As @am11 mentions size is pretty important, specifically for the host, since it ships with basically every .NET app (so even small increase adds up in some cases).

I definitely think it's worth to see what the perf gain would be versus the size regression.

Regarding "optimize for size" - we have the ability to do that in managed code (Trimming), but currently we don't have that ability in native code. This is mainly due to the fact that the SDK doesn't actually produce native executables directly, it uses precompiled executables. So we would have to ship two versions of the host, one for perf, one for size. We already have two (normal, single-file) so this would double the number of hosts... All of this is doable, just relatively expensive.

In the case of the host there's additional tradeoff to think about - this code runs only during startup. So it's not just about CPU, it's also about IO and memory. All of these metrics should be as low as possible. The current hosts are definitely not perfect in this regard, but any changes will have to consider these aspects as well.

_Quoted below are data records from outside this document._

(* ===== verification/RegionDecoder.v ===== *)
(** * Discovering a region

    Model of [FunctionRegionDecoder] (translator/x86/function_region_decoder.cpp): the
    loop that decodes the blocks of a function until no new entry turns up, splits
    decoded blocks at entries found late, and adds the external roots.  The
    instruction decoder is known here by its interface only. *)

From Stdlib Require Import ZArith Lia.
From stdpp Require Import numbers base gmap list sorting.
From S2P Require Import Prelude MachineInt IRTypes Instr InstrBuild Interp HirValues Cfg HirFunction HirBuilder.
From S2P Require Import Frontier.

Local Open Scope Z_scope.
Local Open Scope svm_scope.

(** [DecodeStopKind] of the instruction decoder. *)
Inductive StopKind := StopInternal | StopCallReturn.

(** The addresses a function knows are 64-bit values. *)
Definition in_u64 (a : Z) : Prop := 0 <= a < 2 ^ 64.

Record addresses_ok (f : HIRFunction) : Prop := {
  ao_blocks : Forall (fun x => in_u64 (hb_location x)) (hf_blocks f);
  ao_links : Forall (fun l => in_u64 (snd l)) (hf_external_links f)
}.

(** What the region decoder uses of [X64Decoder::Decode]: started at an address with
    the place to stop, it calls the builder; the addresses it hands to it are
    64-bit values. *)
Class Decoder := {
  decode_at : Z -> Z -> StopKind -> ST HIRBuilder unit;
  decode_at_addresses : forall address stop kind s s',
    Forall addresses_ok (bl_functions s) -> decode_at address stop kind s = Ok (tt, s') ->
    Forall addresses_ok (bl_functions s')
}.

Record Region := mkRegion {
  rg_builder : HIRBuilder;
  rg_records : gmap Z FrontierRecord;
  rg_decoded : nat;
  rg_hit_cap : bool
}.

Definition with_builder {A} (m : ST HIRBuilder A) : ST Region A := fun s =>
  r <-? m (rg_builder s); Ok (fst r, mkRegion (snd r) (rg_records s) (rg_decoded s) (rg_hit_cap s)).

Definition set_hit_cap : ST Region unit :=
  modify (fun s => mkRegion (rg_builder s) (rg_records s) (rg_decoded s) true).

Definition count_decoded : ST Region unit :=
  modify (fun s => mkRegion (rg_builder s) (rg_records s) (S (rg_decoded s)) (rg_hit_cap s)).

(** No instruction and no terminal yet. *)
Definition empty_block (x : HIRBlock) : bool :=
  bool_decide (b_insts (hb_block x) = []) && negb (HasTerminal (hb_block x)).

Section Region.
Context `{Decoder}.
(** The function, by its index in the builder, and the configuration. *)
Context (function : nat) (start : Z) (block_cap : nat) (lazy : bool) (local_target has_code : Z -> bool).

(** The frontier over the function. *)
Definition with_frontier {A} (m : ST Frontier A) : ST Region A := fun s =>
  match bl_functions (rg_builder s) !! function with
  | None => Err EUndefined
  | Some f =>
      r <-? m (mkFrontier (bl_heap (rg_builder s)) (Some f) (rg_records s));
      let s' := snd r in
      Ok (fst r, mkRegion (put_function function (mkHState (fr_heap s') (default f (fr_function s'))) (rg_builder s))
                   (fr_records s') (rg_decoded s) (rg_hit_cap s))
  end.

Definition with_function {A} (m : ST HState A) : ST Region A := with_frontier (on_function m).

Definition get_function : ST Region HIRFunction := with_function get_fn.

(** [NearestEntry]; 0 when there is none. *)
Definition nearest (f : HIRFunction) (address upper : Z) : Z :=
  foldl (fun stop b =>
           match hf_blocks f !! b with
           | Some x =>
               let l := hb_location x in
               if (address <? l) && (l <? upper) && ((stop =? 0) || (l <? stop)) then l else stop
           | None => stop
           end) 0 (hf_block_list f).

Definition NearestEntry (address upper : Z) : ST Region Z :=
  f <- get_function;; ret (nearest f address upper).

Definition DecodeBlock (address : Z) (b : nat) (stop : Z) (kind : StopKind) : ST Region unit :=
  with_builder (Builder_SetCurBlock b;;; decode_at address stop kind).

(** [DecodedEnd] of a block as it is now. *)
Definition decoded_end (b : nat) : ST Region Z :=
  x <- with_function (get_block b);;
  s <- get;;
  lift (DecodedEnd (bl_heap (rg_builder s)) x).

(** The first block that has to be split, replayed up to the new entry. *)
Fixpoint replay (l : list nat) : ST Region bool :=
  match l with
  | [] => ret false
  | b :: l' =>
      x <- with_function (get_block b);;
      let target := hb_location x in
      if negb (empty_block x) then replay l'
      else if negb (local_target target) then replay l'
      else
        split <- with_frontier (FindInternalSplit target);;
        match split with
        | None => replay l'
        | Some sp =>
            match sp_owner sp with
            | None => fail EUndefined
            | Some owner =>
                y <- with_function (get_block owner);;
                reset <- with_builder (Builder_ResetDecodedBlock owner);;
                if negb reset then with_frontier (Reject target OwnerResetFailed);;; ret true
                else
                  DecodeBlock (hb_location y) owner target
                    (if pv_call_return_boundary (sp_provenance sp) then StopCallReturn else StopInternal);;;
                  e <- decoded_end owner;;
                  with_frontier (if e =? target then Accept target else Reject target BoundaryMismatch);;;
                  ret true
            end
        end
  end.

(** The blocks to decode next. *)
Definition to_decode (s : Region) (f : HIRFunction) : list Z :=
  omap (fun b =>
          match hf_blocks f !! b with
          | Some x =>
              let address := hb_location x in
              if negb (empty_block x) then None
              else if lazy && negb (IsAccepted (mkFrontier ∅ None (rg_records s)) address) && has_code address then None
              else if local_target address then Some address else None
          | None => None
          end) (hf_block_list f).

Fixpoint decode_pending (l : list Z) : ST Region unit :=
  match l with
  | [] => ret tt
  | address :: l' =>
      s <- get;;
      if (rg_decoded s =? block_cap)%nat then set_hit_cap
      else
        b <- with_function (CreateOrGetBlock address);;
        stop <- NearestEntry address (2 ^ 64 - 1);;
        DecodeBlock address b stop StopInternal;;;
        e <- decoded_end b;;
        late_entry <- NearestEntry address e;;
        (if late_entry =? 0 then ret tt
         else
           reset <- with_builder (Builder_ResetDecodedBlock b);;
           if reset : bool then DecodeBlock address b late_entry StopInternal else ret tt);;;
        count_decoded;;;
        decode_pending l'
  end.

(** The external roots of one round. *)
Definition external_roots : ST Region (list Z) :=
  shared <- with_frontier (DiscoverExternalRoots start 3 AnyOwner);;
  interior <- with_frontier (DiscoverExternalRoots start 1 InteriorOwner);;
  ret (shared ++ filter (fun t => t ∉ shared) interior).

(** One round of the loop; [false] is [break]. *)
Definition decode_round : ST Region bool :=
  f <- get_function;;
  replayed <- replay (hf_block_list f);;
  if replayed : bool then ret true
  else
    f <- get_function;;
    s <- get;;
    match to_decode s f with
    | [] =>
        roots <- external_roots;;
        for_each (fun t => _ <- with_function (CreateOrGetBlock t);; ret tt) roots;;;
        ret (negb (bool_decide (roots = [])))
    | l => decode_pending l;;; ret true
    end.

(** [while (result.decoded_count < config.block_cap)]; [None] when the fuel runs out. *)
Fixpoint region_loop (fuel : nat) (s : Region) : option (Res Region) :=
  if (rg_decoded s <? block_cap)%nat then
    match fuel with
    | O => None
    | S n =>
        match decode_round s with
        | Err e => Some (Err e)
        | Ok (true, s') => region_loop n s'
        | Ok (false, s') => Some (Ok s')
        end
    end
  else Some (Ok s).

(** ** The result *)

Record DecodeResult := mkDecodeResult {
  dr_decoded_count : nat;
  dr_decoded_blocks : nat;
  dr_hit_block_cap : bool;
  dr_has_host_call : bool;
  dr_pending_roots : list Z;
  dr_provenance : list Provenance
}.

Definition undecoded_blocks (f : HIRFunction) : list Z :=
  omap (fun b => x ← hf_blocks f !! b; if empty_block x then Some (hb_location x) else None) (hf_block_list f).

Definition pending_roots (f : HIRFunction) : list Z :=
  unique_adjacent (merge_sort Z.le
    (filter (fun root => local_target root = true /\ has_code root = false) (undecoded_blocks f))).

(** The decoded blocks of the finished function. *)
Definition decoded_bodies (f : HIRFunction) : list (list Ptr) :=
  omap (fun v => b ← v; x ← hf_blocks f !! b;
                 match b_insts (hb_block x) with [] => None | l => Some l end) (hf_vector f).

Definition is_host_call (h : Heap) (p : Ptr) : bool :=
  match h !! p with Some i => op_eqb (i_op i) OpCode_CallLambda | None => false end.

Definition finish_region : ST Region DecodeResult :=
  f <- get_function;;
  s <- get;;
  let hit := rg_hit_cap s || negb (bool_decide (undecoded_blocks f = [])) in
  let pending := pending_roots f in
  let provenance := ExportProvenance (mkFrontier ∅ None (rg_records s)) in
  with_function EndFunction;;;
  f <- get_function;;
  s <- get;;
  let bodies := decoded_bodies f in
  ret (mkDecodeResult (rg_decoded s) (length bodies) hit
         (existsb (existsb (is_host_call (bl_heap (rg_builder s)))) bodies) pending provenance).

(** [FunctionRegionDecoder::Decode]. *)
Definition Decode (fuel : nat) (builder : HIRBuilder) : option (Res (DecodeResult * Region)) :=
  r ← region_loop fuel (mkRegion builder ∅ 0 false);
  Some (s <-? r; finish_region s).
End Region.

hez2010 commented 2 years ago

Related: https://github.com/dotnet/runtime/issues/28937

TkTech commented 2 years ago

If you're planning on including simdjson verbatim, rather than just the algorithms described in the paper, the size can be tweaked a decent bit with just build-time flags and minimal effort. You're likely only going to use the OnDemand or the DOM-based API, so the other can be removed. The runtime dispatch can be narrowed if Core requires, say, Haswell at a minimum then Westmere can be discarded. If at least SSE4 is required by other parts of Core, then the fallback parser can be removed.

I'm sure @lemire can offer some input here. Ultimately someone will need to try it to get realistic numbers since so much can be eliminated based off of how Core will use it.

lemire commented 2 years ago

@TkTech For something like a runtime, it would make sense to build a trimmed down kernel version and it would not be hard.

am11 commented 2 years ago

If at least SSE4 is required by other parts of Core, then the fallback parser can be removed.

Yes, this is the case.

Note that this issue is about corehost, the hosting layer where we use RapidJSON to parse two/three kinds of json files (deps, runtimeconfig, rid graph etc.). #28937 is tracking the actual runtime libraries part (wider audience).